The CCN responsible for the security of Information and Communication Technologies (ICTs) defines the approved security guidelines.
Attention will be paid to the information of the technological devices, applying procedures that ensure the recovery and conservation of data.
- System Security: Auditing, Reporting, and Security Incidents
It establishes an ordinary regular auditor, at least every two years, to verify compliance with the National Security Scheme imposed. In the case of modifications, extraordinary audits must be carried out. In these audits, the reports will be submitted to the system and security officer and even the possibility of being required by the CCN.

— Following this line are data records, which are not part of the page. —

Definition dot : Ascii.ascii := Ascii.ascii_of_nat 46.

(** [Path::file_stem]: up to the last dot, unless nothing is before it. *)
Definition file_stem (name : string) : string :=
  match rposition dot (bytes name) with
  | None | Some O => name
  | Some n => of_bytes (take n (bytes name))
  end.

(** [Path::parent], and [Path::with_extension] *)
Definition store_parent (path : string) : option string :=
  match rev (components path) with
  | [] | [RootDir] => None
  | _ :: rest => Some (path_text (rev rest))
  end.

Definition with_extension (path extension : string) : string :=
  match rev (components path) with
  | Text.Normal name :: rest =>
      path_text (rev (Text.Normal (file_stem name +:+ "." +:+ extension) :: rest))
  | _ => path
  end.

Section store.
Context {W : Type} `{!StoreKernel W}.
(** [FileStateStore::path] *)
Context (path : string).

Definition journal_parent : sched_result string :=
  match store_parent path with
  | Some parent => inr parent
  | None => inl (InvalidData path "journal path does not have a parent directory")
  end.

Definition store_io {A} (operation where_ : string) (r : (IoError + A) * W) : sched_result A * W :=
  (match r.1 with inl e => inl (platform_io operation where_ e) | inr a => inr a end, r.2).

Definition sync_parent (w : W) : sched_result unit * W :=
  and_then (journal_parent, w) (fun parent w =>
  store_io "fsync journal directory" parent (sync_directory parent w)).

Definition file_load (w : W) : sched_result (option (list Z)) * W :=
  let '(file, w) := open_existing path w in
  match file with
  | inl e => (if decide (io_kind e = NotFound) then inr None else inl (platform_io "open journal" path e), w)
  | inr file =>
      and_then (store_io "read journal" path (read_file file (MAX_JOURNAL_ENVELOPE_BYTES + 1) w))
        (fun content w =>
      (if MAX_JOURNAL_ENVELOPE_BYTES <? Z.of_nat (length content)
       then inl (InvalidData path ("journal exceeds " +:+ to_string MAX_JOURNAL_ENVELOPE_BYTES +:+ " bytes"))
       else inr (Some content), w))
  end.

Definition temporary : string := with_extension path "json.new".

The CCN-CERT (Information Security Incident Response Capacity of the National Cryptological Center) provides technical support and assistance to any fallow in the information systems, offering recommendations and practices to apply the ENS.
- Compliance rules
The rules of digital administration, the life cycle of systems and services, the different control mechanisms that each entity must have and the determination procedures with the ENS, in which they certify their conformity in accordance with the provisions of the Technical Security Instruction, are detailed.
- Update of the National Security Scheme
The National Security Scheme will be updated permanently, perfecting over time to adapt to technological advances.
- Categorization of information systems
Security categories and powers are determined according to the services it offers and information it handles.
As a digitizing company, at CENUTM Digital we help companies maintain a high level of cybersecurity while always respecting current regulatory compliance. If you want to know more, do not hesitate to contact us.
What’s new in the National Security Scheme 2022
- Differences in the basic principles of the ENS
In the 2010 National Security Scheme, the basic principles in prevention, reaction, and recovery. Currently and under the new ENS, the principle of detention is introduced, through continuous surveillance.
- Changes to minimum requirements
Information systems must be designed following the minimum privileges, guaranteeing their configuration, administration, and registration to authorized persons.
- New security measures
Protection of cloud services, those companies that provide cloud services, must comply with CCN-STIC security measures.
- National Cybersecurity Plan
The frame of reference of the ESN policy (National Security Strategy) together with the security law of the Royal Decree. Its features include:
- The development of a national platform that allows the monitoring and follow-up of possible threats.
- The promotion of cybersecurity in SMEs and the self-employed.
- The creation of an integrated cybersecurity system at national level
- Promote greater knowledge of cybersecurity in companies
Which companies must comply with the ENS 2022?
The following must comply with the National Security Scheme:
- Public administrations, organizations belonging to the public sector. (General State Administration, Autonomous Communities and Local Administration)
- Those private companies that offer services or provide solutions to public entities.
This security scheme imposes actions included in the new National Security Plan that aims to strengthen and increase the cultural level of cybersecurity.
CENTUM Digital and the National Cybersecurity Scheme
At CENTUM Digital we care about our clients. We help our clients to comply with the National Security Scheme, both in the public and private sphere, complying with the established regulations and providing security in companies.